Vallenfyre is the manifestation of Paradise Lost’s lead guitarist and chief songwriter, Gregor Mackintosh. Sadly, this wasn’t made as a side project at first, as it was more of an outlet for his grief and mourning due to his father’s death in late 2009. As the ideas carried on over time and compositions began to take form, Gregor decided to recruit like-minded friends/musicians as he felt that he could turn this energy into something efficient and positive. Vallenfyre formed, bringing in the basic elements of death, crust, and doom. The rest of the members came from very well-known bands that shook the metal community in some way or another (Paradise Lost, My Dying Bride, Doom, At The Gates, The Haunted). In 2011, the hard work came to fruition, with the album A Fragile King, mostly dedicated to Gregor’s father in reference to his battle with cancer. Ultimately, A Fragile King was noticed by many in the metal community and is referenced as a moving piece of death/doom art.
Splinters is the band’s newest opus, bringing in over 40 minutes of death/doom that is reminiscent of A Fragile King but is taken a step further with a furious energy and experimentation.
“Scabs” starts things off with a slow, doomy approach that soon becomes miserable (in a good way) as noisy, screechy guitar additions are added on top. Death metal influences take over with a straightforward assault that immediately switches up the pace and mood. The album does this quite often, causing some disorientation for those that aren’t all about twists and turns. I wouldn’t say this is progressive, but it does show some interesting songwriting and structure.
“Bereft” is a favorite track right off the get go. Dark and gloomy riffs accentuated with knuckle dragging percussions lead you along, as if you’re being dragged through layers of mud, death, etc. Add in the eerie, haunting, and sometimes frightening melody that makes itself present at the darkest times.
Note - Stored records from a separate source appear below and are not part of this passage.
(* ===== verification/Host.v ===== *)
(** * The host of the report generators

    Device files, Intel's quote and collateral libraries, random bytes and the
    Hygon certificate server, as the generators of
    [trustflow/attestation/generation] and [collateral] use them. *)

From S2P Require Import Prelude CppStd External YaclCrypto.

(** [sgx_ql_qve_collateral_t] as a library returns it: each text is memory and
    a size. *)
Record qve_collateral := mk_qve_collateral {
  qc_version : Z;
  qc_pck_crl_issuer_chain : bytes * Z;
  qc_root_ca_crl : bytes * Z;
  qc_pck_crl : bytes * Z;
  qc_tcb_info_issuer_chain : bytes * Z;
  qc_tcb_info : bytes * Z;
  qc_qe_identity_issuer_chain : bytes * Z;
  qc_qe_identity : bytes * Z;
  qc_tee_type : Z
}.

(** The argument of [SGXIOC_GEN_DCAP_QUOTE]: what its three pointers point to. *)
Record sgxioc_gen_dcap_quote_arg_t := mk_gen_quote_arg {
  gq_report_data : bytes;
  gq_quote_len : Z;
  gq_quote_buf : bytes
}.

(** The argument of [GET_ATTESTATION_REPORT]: the memory at its address, and its size. *)
Record csv_guest_mem := mk_guest_mem { gm_va : bytes; gm_size : Z }.

(** [brpc::ChannelOptions], as far as the code sets them. *)
Inductive ProtocolType := PROTOCOL_HTTP | OtherProtocol.
Record ChannelOptions := mk_channel_options {
  opt_protocol : ProtocolType;
  opt_timeout_ms : Z;
  opt_max_retry : Z
}.

(** The kernel and the libraries, with a state [dev] of their own.  An [ioctl]
    returns its result, the values it stored and the next state. *)
Class Host := {
  dev : Type;
  errno_of : dev -> Z;
  open_dev : string -> dev -> Z * dev;
  (* SGXIOC_GET_DCAP_QUOTE_SIZE: fd *)
  ioctl_get_quote_size : Z -> dev -> (Z * Z) * dev;
  (* SGXIOC_GEN_DCAP_QUOTE: returns the new quote length and buffer *)
  ioctl_gen_quote : Z -> sgxioc_gen_dcap_quote_arg_t -> dev -> (Z * Z * bytes) * dev;
  (* GET_ATTESTATION_REPORT: returns the memory *)
  ioctl_get_csv_report : Z -> csv_guest_mem -> dev -> (Z * bytes) * dev;
  (* report data; returns the quote buffer and the quote size *)
  tdx_att_get_quote : bytes -> dev -> (Z * option bytes * Z) * dev;
  tee_qv_get_collateral : bytes -> dev -> (Z * option qve_collateral) * dev;
  TDX_ATTEST_SUCCESS : Z;
  (* brpc: Channel::Init, and a GET over the channel to a server with these
     options, which fails with code and text or has a body *)
  channel_Init : string -> ChannelOptions -> Z;
  http_get : string -> ChannelOptions -> string -> dev -> ((Z * string) + string) * dev;
  (* std::chrono::system_clock::now, in milliseconds *)
  system_clock_now : dev -> Z * dev
}.

(** File descriptors that are open, library buffers that are not freed, the
    state of the host and of the random generator. *)
Record host_state_of (D R : Type) := mk_host {
  h_fds : list Z;
  h_live : nat;
  h_dev : D;
  h_rng : R
}.
Arguments mk_host {D R} _ _ _ _.
Arguments h_fds {D R} _.
Arguments h_live {D R} _.
Arguments h_dev {D R} _.
Arguments h_rng {D R} _.
Abbreviation host_state := (host_state_of dev rng).

Section Ops.
Context `{Host} `{Rand}.

Abbreviation HS := host_state.

(** A call of the host that changes only its own state. *)
Definition host_call {A} (f : dev -> A * dev) : st HS A := fun h =>
  let '(a, d) := f h.(h_dev) in (Ok a, mk_host h.(h_fds) h.(h_live) d h.(h_rng)).

(** [open]: a descriptor that is not negative is open. *)
Definition open_file (path : string) : st HS Z := fun h =>
  let '(fd, d) := open_dev path h.(h_dev) in
  (Ok fd, mk_host (if 0 <=? fd then fd :: h.(h_fds) else h.(h_fds)) h.(h_live) d h.(h_rng)).

Fixpoint remove_one (fd : Z) (fds : list Z) : list Z :=
  match fds with
  | [] => []
  | x :: r => if x =? fd then r else x :: remove_one fd r
  end.

Definition close_file (fd : Z) (h : HS) : HS :=
  mk_host (remove_one fd h.(h_fds)) h.(h_live) h.(h_dev) h.(h_rng).

(** [ON_SCOPE_EXIT(f)] before [m]: [f] runs when [m] ends, also by an
    exception. *)
Definition on_scope_exit {A} (f : HS -> HS) (m : st HS A) : st HS A := fun h =>
  let '(r, h) := m h in (r, f h).

(** A library call that allocates a buffer when it returns one, and its
    counterpart. *)
Definition alloc_call {A B} (f : dev -> (A * option B) * dev) : st HS (A * option B) := fun h =>
  let '((a, p), d) := f h.(h_dev) in
  (Ok (a, p), mk_host h.(h_fds) (match p with Some _ => S h.(h_live) | None => h.(h_live) end)
                d h.(h_rng)).

Definition free_buffer : st HS unit := fun h =>
  (Ok tt, mk_host h.(h_fds) (Nat.pred h.(h_live)) h.(h_dev) h.(h_rng)).

Definition get_errno : st HS Z := fun h => (Ok (errno_of h.(h_dev)), h).

Definition FillRand (n : nat) (fast : bool) : st HS bytes := fun h =>
  let '(bs, g) := RandBytes n fast h.(h_rng) in
  (Ok bs, mk_host h.(h_fds) h.(h_live) h.(h_dev) g).

(** ** What a statement leaves open

    [clean m]: whether [m] returns or throws, it has closed the files it opened
    and freed the buffers it got. *)

Definition clean {A} (m : st HS A) : Prop :=
  forall h, defined (m h).1 ->
    (m h).2.(h_fds) = h.(h_fds) /\ (m h).2.(h_live) = h.(h_live).

Lemma clean_ext {A} (m m' : st HS A) : (forall h, m h = m' h) -> clean m' -> clean m.
Proof. intros He Hm h. rewrite He. apply Hm. Qed.

Lemma clean_ret {A} (a : A) : clean (mret a).
Proof. by intros h. Qed.

Lemma clean_pure {A} (m : outcome A) : clean (pure m).
Proof. by intros h. Qed.

Lemma clean_bind {A B} (m : st HS A) (k : A -> st HS B) :
  clean m -> (forall a, clean (k a)) -> clean (m ≫= k).
Proof.
  intros Hm Hk h. specialize (Hm h). unfold mbind, st_bind.
  destruct (m h) as [[a|e|w] h1]; cbn in *; [|by auto..]. intros Hdef.
  destruct (Hm I) as [H1 H2]. destruct (Hk a h1 Hdef) as [H3 H4]. split; congruence.
Qed.

Lemma clean_host_call {A} (f : dev -> A * dev) : clean (host_call f).
Proof. intros h. unfold host_call. by destruct (f _). Qed.

Lemma clean_errno : clean get_errno.
Proof. by intros h. Qed.

(** A file that is opened and then closed at the end of the scope. *)
Lemma clean_open {A} path (check : Z -> outcome unit) (k : Z -> st HS A) :
  (forall fd, 0 <= fd -> check fd = Ok tt) -> (forall fd, fd < 0 -> is_throw (check fd) = true) ->
  (forall fd, clean (k fd)) ->
  clean (fd ← open_file path; _ ← pure (check fd); on_scope_exit (close_file fd) (k fd)).
Proof.
  intros Hge Hlt Hk h. unfold mbind, st_bind, open_file, pure.
  destruct (open_dev path _) as [fd d]. destruct (Z.leb_spec 0 fd) as [Hfd|Hfd].
  - rewrite Hge by done. unfold on_scope_exit.
    specialize (Hk fd (mk_host (fd :: h.(h_fds)) h.(h_live) d h.(h_rng))).
    destruct (k fd _) as [r h1]. cbn in *. intros Hdef. destruct (Hk Hdef) as [H1 H2].
    rewrite H1. cbn. by rewrite Z.eqb_refl.
  - specialize (Hlt fd Hfd). by destruct (check fd).
Qed.

Lemma clean_FillRand n fast : clean (FillRand n fast).
Proof. intros h. unfold FillRand. by destruct (RandBytes _ _ _). Qed.
End Ops.

#[export] Hint Resolve clean_ret clean_pure clean_host_call clean_errno clean_FillRand : trustflow.

(** [solve_clean] walks a sequence of clean statements. *)
Ltac solve_clean :=
  repeat first
    [ solve [eauto with trustflow]
    | apply clean_bind; [ | intros ? ]
    | case_match ].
Goosebumps.
Some tracks cover around the two to three-minute mark, indicating more influences from the faster paced sub-genres. “Savages Arise” is a perfect example with a straight to the throat mentality showcasing the aggressive death metal side of Vallenfyre. This can also be said for “Cattle” and “Thirst for Extinction” as well, pummeling assaults fit for fans that like their music hitting hard and fast.
Noise elements are also present throughout this record as well, usually within the introductions of the tracks and even strewn throughout random sections of the music, creating a harsh effect that may take some getting used to. I dig it, as I feel it brings another dark element that think it’s thoroughly used as much as it should be in a lot of present music.
Splinters proves to be a grower of an album. With every listen, I can’t help but become more enthralled in its composition. Although the inspiration isn’t centralized around a personal grief, much like their previous work, you can still feel that emotion being expressed in every single second of the album. Vallenfyre may end up being a dark horse up to the end of the year.